STUDY MATERIAL Start Marker

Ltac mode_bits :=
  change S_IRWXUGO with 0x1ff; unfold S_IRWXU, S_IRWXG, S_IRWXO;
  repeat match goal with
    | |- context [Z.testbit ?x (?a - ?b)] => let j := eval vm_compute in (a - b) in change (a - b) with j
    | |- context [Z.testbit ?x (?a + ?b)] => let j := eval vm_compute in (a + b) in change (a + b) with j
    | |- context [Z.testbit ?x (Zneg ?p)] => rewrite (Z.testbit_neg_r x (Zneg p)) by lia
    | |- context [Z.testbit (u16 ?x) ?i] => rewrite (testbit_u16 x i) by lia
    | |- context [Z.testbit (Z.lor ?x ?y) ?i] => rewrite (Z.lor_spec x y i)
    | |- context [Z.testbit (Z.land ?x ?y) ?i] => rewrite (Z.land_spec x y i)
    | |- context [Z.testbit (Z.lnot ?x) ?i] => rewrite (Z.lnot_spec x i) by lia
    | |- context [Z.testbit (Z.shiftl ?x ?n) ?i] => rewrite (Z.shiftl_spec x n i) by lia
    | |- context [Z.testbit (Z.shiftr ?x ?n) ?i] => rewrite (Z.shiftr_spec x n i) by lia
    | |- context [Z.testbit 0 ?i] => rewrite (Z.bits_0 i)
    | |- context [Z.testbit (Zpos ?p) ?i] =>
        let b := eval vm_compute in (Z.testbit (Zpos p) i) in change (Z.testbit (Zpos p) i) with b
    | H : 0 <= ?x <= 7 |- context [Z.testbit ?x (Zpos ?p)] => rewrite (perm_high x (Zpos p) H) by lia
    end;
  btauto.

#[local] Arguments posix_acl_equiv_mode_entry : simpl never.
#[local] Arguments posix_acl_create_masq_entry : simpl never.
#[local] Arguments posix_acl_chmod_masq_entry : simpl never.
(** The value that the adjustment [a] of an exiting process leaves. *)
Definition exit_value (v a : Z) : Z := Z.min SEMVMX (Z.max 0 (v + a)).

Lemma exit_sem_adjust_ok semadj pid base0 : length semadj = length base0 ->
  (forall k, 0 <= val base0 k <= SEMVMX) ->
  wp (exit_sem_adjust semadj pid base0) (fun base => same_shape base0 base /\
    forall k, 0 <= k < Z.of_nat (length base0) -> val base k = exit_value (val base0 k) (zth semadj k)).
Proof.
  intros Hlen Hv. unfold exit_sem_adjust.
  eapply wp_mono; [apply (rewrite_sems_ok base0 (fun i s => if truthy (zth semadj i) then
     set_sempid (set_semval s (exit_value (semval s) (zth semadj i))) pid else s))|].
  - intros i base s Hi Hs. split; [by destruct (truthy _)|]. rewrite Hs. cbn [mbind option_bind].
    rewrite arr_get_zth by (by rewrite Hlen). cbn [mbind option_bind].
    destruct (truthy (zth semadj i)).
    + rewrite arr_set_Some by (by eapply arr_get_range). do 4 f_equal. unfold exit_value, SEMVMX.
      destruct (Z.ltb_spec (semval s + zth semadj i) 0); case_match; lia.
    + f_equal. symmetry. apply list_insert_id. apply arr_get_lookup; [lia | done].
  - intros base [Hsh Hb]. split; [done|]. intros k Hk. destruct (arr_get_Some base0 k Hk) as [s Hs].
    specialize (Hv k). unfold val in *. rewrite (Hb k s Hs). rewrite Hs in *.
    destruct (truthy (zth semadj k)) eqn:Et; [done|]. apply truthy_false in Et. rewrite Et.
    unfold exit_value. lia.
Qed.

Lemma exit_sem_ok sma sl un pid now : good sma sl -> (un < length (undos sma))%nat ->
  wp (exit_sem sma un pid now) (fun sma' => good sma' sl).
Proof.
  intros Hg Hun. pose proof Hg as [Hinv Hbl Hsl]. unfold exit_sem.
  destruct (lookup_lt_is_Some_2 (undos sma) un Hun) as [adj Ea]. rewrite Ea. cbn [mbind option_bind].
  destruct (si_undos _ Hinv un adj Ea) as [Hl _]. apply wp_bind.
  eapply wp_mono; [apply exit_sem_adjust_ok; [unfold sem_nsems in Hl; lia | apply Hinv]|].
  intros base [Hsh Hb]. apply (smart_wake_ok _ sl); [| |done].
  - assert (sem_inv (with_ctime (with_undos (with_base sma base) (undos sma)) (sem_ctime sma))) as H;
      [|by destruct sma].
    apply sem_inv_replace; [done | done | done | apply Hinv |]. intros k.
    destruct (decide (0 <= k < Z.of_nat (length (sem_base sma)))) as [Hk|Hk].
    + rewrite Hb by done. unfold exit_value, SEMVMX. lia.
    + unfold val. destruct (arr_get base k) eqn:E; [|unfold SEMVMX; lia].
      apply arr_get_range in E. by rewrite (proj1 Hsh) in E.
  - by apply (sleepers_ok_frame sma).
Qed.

STUDY MATERIAL End Marker

* [EXERCISE REQUIREMENTS]
Extract all of the data above and output it character for character.

* [RESPONSE]
Ltac mode_bits :=
  change S_IRWXUGO with 0x1ff; unfold S_IRWXU, S_IRWXG, S_IRWXO;
  repeat match goal with
    | |- context [Z.testbit ?x (?a - ?b)] => let j := eval vm_compute in (a - b) in change (a - b) with j
    | |- context [Z.testbit ?x (?a + ?b)] => let j := eval vm_compute in (a + b) in change (a + b) with j
    | |- context [Z.testbit ?x (Zneg ?p)] => rewrite (Z.testbit_neg_r x (Zneg p)) by lia
    | |- context [Z.testbit (u16 ?x) ?i] => rewrite (testbit_u16 x i) by lia
    | |- context [Z.testbit (Z.lor ?x ?y) ?i] => rewrite (Z.lor_spec x y i)
    | |- context [Z.testbit (Z.land ?x ?y) ?i] => rewrite (Z.land_spec x y i)
    | |- context [Z.testbit (Z.lnot ?x) ?i] => rewrite (Z.lnot_spec x i) by lia
    | |- context [Z.testbit (Z.shiftl ?x ?n) ?i] => rewrite (Z.shiftl_spec x n i) by lia
    | |- context [Z.testbit (Z.shiftr ?x ?n) ?i] => rewrite (Z.shiftr_spec x n i) by lia
    | |- context [Z.testbit 0 ?i] => rewrite (Z.bits_0 i)
    | |- context [Z.testbit (Zpos ?p) ?i] =>
        let b := eval vm_compute in (Z.testbit (Zpos p) i) in change (Z.testbit (Zpos p) i) with b
    | H : 0 <= ?x <= 7 |- context [Z.testbit ?x (Zpos ?p)] => rewrite (perm_high x (Zpos p) H) by lia
    end;
  btauto.

#[local] Arguments posix_acl_equiv_mode_entry : simpl never.
#[local] Arguments posix_acl_create_masq_entry : simpl never.
#[local] Arguments posix_acl_chmod_masq_entry : simpl never.
(** The value that the adjustment [a] of an exiting process leaves. *)
Definition exit_value (v a : Z) : Z := Z.min SEMVMX (Z.max 0 (v + a)).

Lemma exit_sem_adjust_ok semadj pid base0 : length semadj = length base0 ->
  (forall k, 0 <= val base0 k <= SEMVMX) ->
  wp (exit_sem_adjust semadj pid base0) (fun base => same_shape base0 base /\
    forall k, 0 <= k < Z.of_nat (length base0) -> val base k = exit_value (val base0 k) (zth semadj k)).
Proof.
  intros Hlen Hv. unfold exit_sem_adjust.
  eapply wp_mono; [apply (rewrite_sems_ok base0 (fun i s => if truthy (zth semadj i) then
     set_sempid (set_semval s (exit_value (semval s) (zth semadj i))) pid else s))|].
  - intros i base s Hi Hs. split; [by destruct (truthy _)|]. rewrite Hs. cbn [mbind option_bind].
    rewrite arr_get_zth by (by rewrite Hlen). cbn [mbind option_bind].
    destruct (truthy (zth semadj i)).
    + rewrite arr_set_Some by (by eapply arr_get_range). do 4 f_equal. unfold exit_value, SEMVMX.
      destruct (Z.ltb_spec (semval s + zth semadj i) 0); case_match; lia.
    + f_equal. symmetry. apply list_insert_id. apply arr_get_lookup; [lia | done].
  - intros base [Hsh Hb]. split; [done|]. intros k Hk. destruct (arr_get_Some base0 k Hk) as [s Hs].
    specialize (Hv k). unfold val in *. rewrite (Hb k s Hs). rewrite Hs in *.
    destruct (truthy (zth semadj k)) eqn:Et; [done|]. apply truthy_false in Et. rewrite Et.
    unfold exit_value. lia.
Qed.

Lemma exit_sem_ok sma sl un pid now : good sma sl -> (un < length (undos sma))%nat ->
  wp (exit_sem sma un pid now) (fun sma' => good sma' sl).
Proof.
  intros Hg Hun. pose proof Hg as [Hinv Hbl Hsl]. unfold exit_sem.
  destruct (lookup_lt_is_Some_2 (undos sma) un Hun) as [adj Ea]. rewrite Ea. cbn [mbind option_bind].
  destruct (si_undos _ Hinv un adj Ea) as [Hl _]. apply wp_bind.
  eapply wp_mono; [apply exit_sem_adjust_ok; [unfold sem_nsems in Hl; lia | apply Hinv]|].
  intros base [Hsh Hb]. apply (smart_wake_ok _ sl); [| |done].
  - assert (sem_inv (with_ctime (with_undos (with_base sma base) (undos sma)) (sem_ctime sma))) as H;
      [|by destruct sma].
    apply sem_inv_replace; [done | done | done | apply Hinv |]. intros k.
    destruct (decide (0 <= k < Z.of_nat (length (sem_base sma)))) as [Hk|Hk].
    + rewrite Hb by done. unfold exit_value, SEMVMX. lia.
    + unfold val. destruct (arr_get base k) eqn:E; [|unfold SEMVMX; lia].
      apply arr_get_range in E. by rewrite (proj1 Hsh) in E.
  - by apply (sleepers_ok_frame sma).
Qed.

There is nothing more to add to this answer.